L’époque moderne privilégie la quantité à la qualité, la production à l’amélioration de l’alimentation. «On site souvent ce distique de Curnonsky, prince élu et unique des gastronomes, mort en 1956. «La cuisine, c’est quand les choses ont le goût de ce qu’elle sont». On n’y réfléchit pas assez. Hélas, les choses ont de moins en moins le goût de ce qu’elle devraient être. La cuisine est le reflet de la marchandise utilisée. Cette matière première n’est plus ce qu’elle était autrefois, c’est un fait. Pourquoi ? [...] Le problème n’est pas neuf.
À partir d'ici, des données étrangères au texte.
(* ===== verification/ConsolidationLock.v ===== *)
(** * The consolidation lock

    The second half of
    [packages/agentic-harness/src/lessons-consolidation-lock.ts]: the lock file
    with acquire, takeover, release and rollback.

    The file system is a lock file with its modification time and a directory of
    event files named by their chain index. An operation is a sequence of atomic
    file operations separated by [await], so that operations of several
    processes interleave between them. What [stat] reports of a time that [utimes]
    set is the class [FileTimes]: the code divides milliseconds by 1000, and neither
    the quotient nor the file system need keep every digit. The default liveness
    probe asks the operating system and is a parameter of the caller. *)

From S2P Require Import Prelude JsString JsList JsValue CanonicalJson Contracts JsonView.
From S2P Require Import HashChain LockEventChain.

Definition CONSOLIDATION_LOCK_HOLDER_TIMEOUT_MS : Z := 60 * 60 * 1000.

(** [restored ms] is the modification time in milliseconds that [stat] reports after
    [utimes(path, ms / 1000, ms / 1000)]. *)
Class FileTimes := restored : Q → Q.

(** ** The directory *)

(** [ConsolidationLockBody]; [state] is [held] or [released]. *)
Record LockBody := {
  lb_held : bool;
  lb_holderId : string;
  lb_holderPid : Z;
  lb_holderHost : string;
  lb_acquiredAtMs : Z;
}.

#[export] Instance LockBody_eq_dec : EqDecision LockBody.
Proof. solve_decision. Defined.

(** The lock file with its modification time, and the event files by the chain
    index in their names. *)
Record lessons_dir := {
  ld_lock : option (LockBody * Q);
  ld_events : gmap Z LockEvent;
}.

Definition fresh_lessons_dir : lessons_dir := {| ld_lock := None; ld_events := ∅ |}.

(** [readEventChain]: the events of all files, sorted by their own index. *)
Definition readEventChain (d : lessons_dir) : list LockEvent :=
  js_sort (cmp_on le_chainIndex Z.compare) (map_to_list (ld_events d)).*2.

Definition set_lock (d : lessons_dir) (lock : option (LockBody * Q)) : lessons_dir :=
  {| ld_lock := lock; ld_events := ld_events d |}.

(** The event [appendLockEvent] writes after reading the chain. *)
Definition stamp_event `{JsonDigest} (previous : list LockEvent) (seed : LockEventSeed) : LockEvent :=
  {| le_schemaVersion := CONSOLIDATION_LOCK_SCHEMA_VERSION; le_seed := seed;
     le_parentHash := match last previous with
                      | None => CONSOLIDATION_LOCK_ROOT_PARENT_HASH
                      | Some e => computeEventHash e
                      end;
     le_chainIndex := match last previous with None => 0 | Some e => le_chainIndex e + 1 end |}.

(** [rename(tempPath, finalPath)]: an existing file of that name is replaced. *)
Definition write_event (d : lessons_dir) (event : LockEvent) : lessons_dir :=
  {| ld_lock := ld_lock d; ld_events := <[le_chainIndex event := event]> (ld_events d) |}.

(** [readLockBody]'s check of a parsed body. *)
Definition valid_body (b : LockBody) : bool :=
  negb (bool_decide (lb_holderId b = "")) && (1 <=? lb_holderPid b)
  && negb (bool_decide (lb_holderHost b = "")) && (0 <=? lb_acquiredAtMs b).

(** ** Operations as sequences of file operations *)

(** The caller of an operation: its identity, its clock reading and its
    liveness probe. *)
Record caller := {
  ca_holderId : string;
  ca_holderPid : Z;
  ca_holderHost : string;
  ca_nowMs : Z;
  ca_isAlive : Z → string → bool;
}.

Definition held_body (c : caller) : LockBody :=
  {| lb_held := true; lb_holderId := ca_holderId c; lb_holderPid := ca_holderPid c;
     lb_holderHost := ca_holderHost c; lb_acquiredAtMs := ca_nowMs c |}.

Definition released_body (b : LockBody) : LockBody :=
  {| lb_held := false; lb_holderId := lb_holderId b; lb_holderPid := lb_holderPid b;
     lb_holderHost := lb_holderHost b; lb_acquiredAtMs := lb_acquiredAtMs b |}.

Definition event_seed (eventType : string) (b : LockBody) (nowMs : Z) : LockEventSeed :=
  {| ls_eventType := eventType; ls_holderId := lb_holderId b; ls_holderPid := lb_holderPid b;
     ls_holderHost := lb_holderHost b; ls_priorHolderId := None; ls_priorHolderPid := None;
     ls_priorHolderHost := None; ls_priorAcquiredAtMs := None; ls_occurredAtMs := nowMs |}.

Definition takeover_seed (c : caller) (prior : LockBody) : LockEventSeed :=
  {| ls_eventType := "lock_takeover"; ls_holderId := ca_holderId c;
     ls_holderPid := ca_holderPid c; ls_holderHost := ca_holderHost c;
     ls_priorHolderId := Some (lb_holderId prior); ls_priorHolderPid := Some (lb_holderPid prior);
     ls_priorHolderHost := Some (lb_holderHost prior);
     ls_priorAcquiredAtMs := Some (lb_acquiredAtMs prior); ls_occurredAtMs := ca_nowMs c |}.

Definition stale (c : caller) (b : LockBody) : bool :=
  (CONSOLIDATION_LOCK_HOLDER_TIMEOUT_MS <? ca_nowMs c - lb_acquiredAtMs b)
  || negb (ca_isAlive c (lb_holderPid b) (lb_holderHost b)).

Inductive LockError : Type :=
| lk_holder_id | lk_bad_body | lk_bad_event (e : LockEventError) | lk_lock_missing.

(** What an operation returns: [acquired priorMtimeMs tookOver],
    [lock_held_by_other], [released] and [rolledBack], or an exception. *)
Inductive op_result : Type :=
| acquired (priorMtimeMs : Q) (tookOver : bool)
| lock_held_by_other (b : LockBody) (holderAgeMs : Z)
| released (ok : bool)
| rolled_back (ok : bool)
| failed (e : LockError).

Inductive op_kind : Type :=
| Acquire
| Release
| Rollback (priorMtimeMs : Q).

(** Where an operation stands between two file operations. *)
Inductive pc : Type :=
| Read (k : op_kind)
| Stat (k : op_kind) (b : LockBody)
| LinkNew
| Rename (b : LockBody) (mtime : Q) (seeds : list LockEventSeed) (r : op_result)
| Utimes (mtime : Q) (seeds : list LockEventSeed) (r : op_result)
| ReadChain (seeds : list LockEventSeed) (r : op_result)
| WriteEvent (event : LockEvent) (seeds : list LockEventSeed) (r : op_result)
| Done (r : op_result).

Definition acquire_seed (c : caller) : LockEventSeed :=
  event_seed "lock_acquired" (held_body c) (ca_nowMs c).

(** The branch an operation takes after reading the lock file, and once it also knows its
    modification time. *)
Definition after_read (k : op_kind) (existing : option LockBody) : pc :=
  match existing with
  | None =>
      match k with
      | Acquire => LinkNew
      | Release => Done (released false)
      | Rollback _ => Done (rolled_back false)
      end
  | Some b => if negb (valid_body b) then Done (failed lk_bad_body) else Stat k b
  end.

Definition after_stat (c : caller) (k : op_kind) (b : LockBody) (mtime : Q) : pc :=
  match k with
  | Acquire =>
      if negb (lb_held b) then Rename (held_body c) mtime [acquire_seed c] (acquired mtime false)
      else if negb (stale c b) then Done (lock_held_by_other b (ca_nowMs c - lb_acquiredAtMs b))
      else Rename (held_body c) mtime [takeover_seed c b; acquire_seed c] (acquired mtime true)
  | Release =>
      if bool_decide (lb_holderId b ≠ ca_holderId c) then Done (released false)
      else if negb (lb_held b) then Done (released false)
      else Rename (released_body b) (inject_Z (ca_nowMs c))
             [event_seed "lock_released" b (ca_nowMs c)] (released true)
  | Rollback priorMtimeMs =>
      if bool_decide (lb_holderId b ≠ ca_holderId c) then Done (rolled_back false)
      else Rename (released_body b) priorMtimeMs
             [event_seed "lock_rolled_back" b (ca_nowMs c)] (rolled_back true)
  end.

(** One file operation; [fs_now] is the modification time the file system gives
    to a file written now. *)
Definition op_step `{JsonDigest} `{FileTimes} (fs_now : Q) (c : caller) (p : pc) (d : lessons_dir) :
    option (pc * lessons_dir) :=
  match p with
  | Read k =>
      match k with
      | Acquire => if bool_decide (ca_holderId c = "") then Some (Done (failed lk_holder_id), d)
                   else Some (after_read k (fst <$> ld_lock d), d)
      | _ => Some (after_read k (fst <$> ld_lock d), d)
      end
  | Stat k b =>
      match ld_lock d with
      | None => Some (Done (failed lk_lock_missing), d)
      | Some (_, mtime) => Some (after_stat c k b mtime, d)
      end
  | LinkNew =>
      match ld_lock d with
      | Some _ => Some (Read Acquire, d)
      | None => Some (ReadChain [acquire_seed c] (acquired 0 false),
                      set_lock d (Some (held_body c, fs_now)))
      end
  | Rename b mtime seeds r => Some (Utimes mtime seeds r, set_lock d (Some (b, fs_now)))
  | Utimes mtime seeds r =>
      match ld_lock d with
      | None => Some (Done (failed lk_lock_missing), d)
      | Some (b, _) => Some (ReadChain seeds r, set_lock d (Some (b, restored mtime)))
      end
  | ReadChain seeds r =>
      match seeds with
      | [] => Some (Done r, d)
      | seed :: rest =>
          let event := stamp_event (readEventChain d) seed in
          match assertLockEvent event with
          | Throw e => Some (Done (failed (lk_bad_event e)), d)
          | Ok _ => Some (WriteEvent event rest r, d)
          end
      end
  | WriteEvent event seeds r => Some (ReadChain seeds r, write_event d event)
  | Done _ => None
  end.

(** An operation that runs with no other process in between. *)
Fixpoint op_run `{JsonDigest} `{FileTimes} (fuel : nat) (fs_now : Q) (c : caller) (p : pc) (d : lessons_dir) :
    option (op_result * lessons_dir) :=
  match fuel with
  | O => None
  | S fuel' =>
      match op_step fs_now c p d with
      | None => match p with Done r => Some (r, d) | _ => None end
      | Some (p', d') => op_run fuel' fs_now c p' d'
      end
  end.

(** Nine file operations are enough: reading the lock and its time, linking or renaming,
    setting the time, and reading and writing the chain for at most two events. *)
Definition OP_FUEL : nat := 10.

Definition tryAcquireConsolidationLock `{JsonDigest} `{FileTimes} (fs_now : Q) (c : caller) (d : lessons_dir) :
    option (op_result * lessons_dir) := op_run OP_FUEL fs_now c (Read Acquire) d.

Definition releaseConsolidationLock `{JsonDigest} `{FileTimes} (fs_now : Q) (c : caller) (d : lessons_dir) :
    option (op_result * lessons_dir) := op_run OP_FUEL fs_now c (Read Release) d.

Definition rollbackConsolidationLock `{JsonDigest} `{FileTimes} (fs_now priorMtimeMs : Q) (c : caller)
    (d : lessons_dir) : option (op_result * lessons_dir) :=
  op_run OP_FUEL fs_now c (Read (Rollback priorMtimeMs)) d.

Definition readLastConsolidatedAtMs (d : lessons_dir) : option Q := snd <$> ld_lock d.

(** ** Several processes *)

Record system := { sy_dir : lessons_dir; sy_procs : list (caller * pc) }.

Inductive sys_step `{JsonDigest} `{FileTimes} : system → system → Prop :=
| sys_proc d procs i c p p' d' fs_now :
    procs !! i = Some (c, p) → op_step fs_now c p d = Some (p', d') →
    sys_step {| sy_dir := d; sy_procs := procs |}
             {| sy_dir := d'; sy_procs := <[i := (c, p')]> procs |}.

(** ** Lemmas on operations that run alone *)

Section serial.
Context `{JsonDigest} {times : FileTimes}.

Record wf_caller (c : caller) : Prop := {
  wc_holderId : ca_holderId c ≠ "";
  wc_holderPid : 1 <= ca_holderPid c;
  wc_holderHost : ca_holderHost c ≠ "";
  wc_nowMs : 0 <= ca_nowMs c;
}.

(** A directory whose event files form the chain [es] and whose lock body, if
    any, passes the reader's check. *)
Record wf_dir (d : lessons_dir) (es : list LockEvent) : Prop := {
  wd_events : ld_events d = map_seqZ 0 es;
  wd_chain : chain_from 0 CONSOLIDATION_LOCK_ROOT_PARENT_HASH es;
  wd_lock b mtime : ld_lock d = Some (b, mtime) → valid_body b = true;
}.

(** A seed whose stamped event passes [assertLockEvent]. *)
Definition wf_seed (seed : LockEventSeed) : Prop :=
  ∀ parent i, isHex64 parent = true → 0 <= i →
    (i = 0 → parent = CONSOLIDATION_LOCK_ROOT_PARENT_HASH) →
    assertLockEvent {| le_schemaVersion := CONSOLIDATION_LOCK_SCHEMA_VERSION; le_seed := seed;
                       le_parentHash := parent; le_chainIndex := i |} = Ok tt.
L'équilibre est rompu de longtemps. Les rêveurs, les savants idéalistes comptaient et comptent sur la science, le progrès, la chimie - pourquoi pas sur la Lune et ses vastes champs vierges ? Sur la Terre, les usines, toujours les usines, encore les usines, remplaceront les champs, les prés, les bois. Barjavel l’annonçait déjà dans Ravage : une immense viande mère se reformera d'elle-même dans les lacs de Satan. Et des expériences avec les intrasauces ont déjà montré que l’on pourra donner à son bifteck  la saveur que l’on voudra : faisan, mandarine ou camembert. Mais pour faire rendre toujours plus à la terre épuisée, la science a imaginé les engrais chimiques. Ceux-ci, à leur tour épuisent la terre davantage. Les résultats en sont des produits du sol de moins en moins honnêtes et sains. (81-82)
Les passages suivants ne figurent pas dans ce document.